(* ===== verification/PathUriLaws.v ===== *)
(** * PathUriLaws: the documented behaviour of the [url] crate and of percent-coding

    Laws for the classes of [PathUri], and what follows of them for decoding and for
    comparisons that ignore ASCII case. *)
From Stdlib Require Import ZifyBool.
From S2P Require Import Prelude RustStr PatchErrors FsInterface Utf8Stream UnixPath AbsolutePath Utf8Encode PathUri.

(** ** Laws *)

(** Percent-decoding: [%XX] is a byte, anything else stands for itself. *)
Definition hex_value (c : N) : option N :=
  (if is_ascii_digit c then Some (c - 48)
   else if (65 <=? c) && (c <=? 70) then Some (c - 55)
   else if (97 <=? c) && (c <=? 102) then Some (c - 87) else None)%N.
Fixpoint pct_decode (bs : list byte) : list byte :=
  match bs with
  | [] => []
  | c :: rest =>
      if (c =? 37)%N then
        match rest with
        | h :: l :: rest' =>
            match hex_value h, hex_value l with
            | Some h, Some l => (16 * h + l)%N :: pct_decode rest'
            | _, _ => c :: pct_decode rest
            end
        | _ => c :: pct_decode rest
        end
      else c :: pct_decode rest
  end.

Definition base64_char (c : char) : bool :=
  is_ascii_alphabetic c || is_ascii_digit c || is_char 45%N c || is_char 95%N c.

(** The documentation of [urlencoding] and of [base64] (URL-safe, no padding). *)
Class UrlCodingLaws (UC : UrlCoding) := {
  decode_binary_spec bs : decode_binary bs = pct_decode bs;
  base64_round_trip bs : is_bytes bs = true → base64_decode (base64_encode bs) = Some bs;
  base64_alphabet bs : Forall (λ c, base64_char c = true) (base64_encode bs);
  base64_nonempty bs : bs ≠ [] → base64_encode bs ≠ [];
}.
(** Joining is the lexical walk from the base. *)
Lemma join_lexical self path c rel : valid_uri self → canonical self → decode_bad_path_uri self = None →
  uri_convention self = Some c → 0%N ∉ path → path ≠ [] → from_absolute_native_path path c = None →
  relative_text self c path = Ok rel →
  Forall (λ comp, is_drive_bar comp = false ∧ 0%N ∉ comp ∧ no_tab_newline comp = true) (path_segments c rel) →
  ∃ v, uri_join self path = Ok v ∧ valid_uri v ∧ url_host_str v = url_host_str self ∧
    (c = Windows ∨ uri_convention v = Some Posix →
     uri_names v = foldl (lexical_step (anchor_depth c)) (walk_start c (uri_names self) rel) (path_segments c rel) ∧
     canonical v).
Proof.
  intros Hv Hcan Hbad Hc H0 Hne Habs Hrel Hcomps. pose proof (valid_scheme self Hv) as Hsch.
  destruct (valid_segments self Hv) as (Hseg & _).
  destruct (pop_if_empty_canonical self Hcan) as (ns & Hns & Hpop & Hnames).
  destruct (pop_if_empty_spec self _ Hsch Hseg) as [Hsame Hseg']. rewrite Hpop in Hseg'.
  assert (Forall (λ s, 0%N ∉ decode_binary s) ns) as Hnul.
  { apply valid_not_opaque in Hbad; [|done]. rewrite (nul_in_path self _ Hsch Hseg) in Hbad.
    apply Forall_forall. intros s Hin H. apply Hbad, Exists_exists. exists s. split; [|done].
    rewrite <- Hnames in Hin. by apply list_elem_of_filter in Hin as [_ ?]. }
  assert (walked self ns (segments_pop_if_empty self, length ns)) as Hw by (by constructor).
  set (st := (segments_pop_if_empty self, length ns)) in *.
  set (st' := if bool_decide (c = Windows) && windows_root_relative rel then pop_to_anchor (anchor_depth c) st else st).
  set (start := if bool_decide (c = Windows) && windows_root_relative rel then take (anchor_depth c) ns else ns).
  assert (walked self start st') as Hw'.
  { unfold start, st'. destruct (_ && _); [|done]. unfold pop_to_anchor, st.
    pose proof (iter_pop self (length ns - anchor_depth c) ns st Hsch Hw ltac:(lia)) as H. cbn [fst snd st] in H.
    replace (length ns - (length ns - anchor_depth c)) with (length ns `min` anchor_depth c) in H by lia.
    replace (take (length ns `min` anchor_depth c) ns) with (take (anchor_depth c) ns) in H; [done|].
    rewrite Nat.min_comm, <- take_take. by rewrite firstn_all. }
  destruct (walk_spec self (anchor_depth c) (path_segments c rel) start st' Hsch Hw' Hcomps)
    as (ns' & [F1 F2 F3 _ F5] & Hmap & Hanchor).
  set (w := (foldl (join_component (anchor_depth c)) st' (path_segments c rel)).1) in *.
  assert (Forall (λ s, 0%N ∉ decode_binary s) (or_root ns')) as F5'.
  { unfold or_root. case_bool_decide; [|done]. apply Forall_singleton. rewrite decode_nil. by apply not_elem_of_nil. }
  destruct (edited_try_from self w _ (valid_plain self Hv) (valid_local self Hv) F1 F2 F5') as (Hbw & Htry & Hsv & Hid).
  exists (with_normalized_windows_drive_letter w). split; [|split; [by eapply try_from_valid|split; [by apply Hsv|]]].
  { unfold uri_join. rewrite (proj2 (contains_char_false 0%N path) H0), bool_decide_false, Hc by done.
    cbn [ok_or mbind result_bind]. rewrite Habs. unfold relative_text in Hrel. rewrite Hrel.
    cbn [mbind result_bind]. unfold join_relative. rewrite Hbad, bool_decide_false by apply is_Some_None.
    rewrite Hseg, Hnames. exact Htry. }
  intros Hkind. assert (uri_names self = map decode_binary ns) as -> by (unfold uri_names; by rewrite Hnames).
  rewrite Hid.
  - unfold uri_names, uri_segments. rewrite F2. cbn [default from_option]. unfold id.
    rewrite nonempty_or_root, nonempty_id by done. split; [|exists ns'; unfold uri_segments; rewrite F2; auto].
    rewrite Hmap. f_equal. unfold walk_start, start.
    destruct (_ && _); [by rewrite firstn_map|done].
  - destruct Hkind as [->|?]; [left|by right]. intros s Hh Hf Hd.
    destruct F1 as [_ Hhost]. rewrite Hhost in Hh.
    rewrite uri_convention_plain, Hh, Hnames in Hc by done.
    destruct ns as [|n ns]; [done|]. simpl in Hc. destruct (is_windows_drive_uri_segment n) eqn:Hdn; [|done].
    assert (1 ≤ length start ∧ take 1 start = [n]) as [Hl Ht].
    { unfold start. destruct (_ && _); simpl; (split; [lia|done]). }
    destruct (Hanchor Hl) as [Hl' Ht']. cbn [anchor_depth] in Hl', Ht'. rewrite Ht in Ht'.
    unfold uri_segments in Hf. rewrite F2 in Hf. cbn [default from_option] in Hf. unfold id in Hf.
    rewrite nonempty_or_root, nonempty_id in Hf by done.
    destruct ns' as [|n' ns'']; [done|]. injection Ht' as ->. injection Hf as <-.
    apply (valid_drive self Hv n Hh); [by rewrite Hnames|done].
Qed.
End joining.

* Task objective
Would you output, from the records above, exactly the run of lines that starts at the line containing "intros Hkind. assert" and ends at the line containing "rewrite Hmap. f_equal.", and only that run?

* Answer space
  intros Hkind. assert (uri_names self = map decode_binary ns) as -> by (unfold uri_names; by rewrite Hnames).
  rewrite Hid.
  - unfold uri_names, uri_segments. rewrite F2. cbn [default from_option]. unfold id.
    rewrite nonempty_or_root, nonempty_id by done. split; [|exists ns'; unfold uri_segments; rewrite F2; auto].
    rewrite Hmap. f_equal. unfold walk_start, start.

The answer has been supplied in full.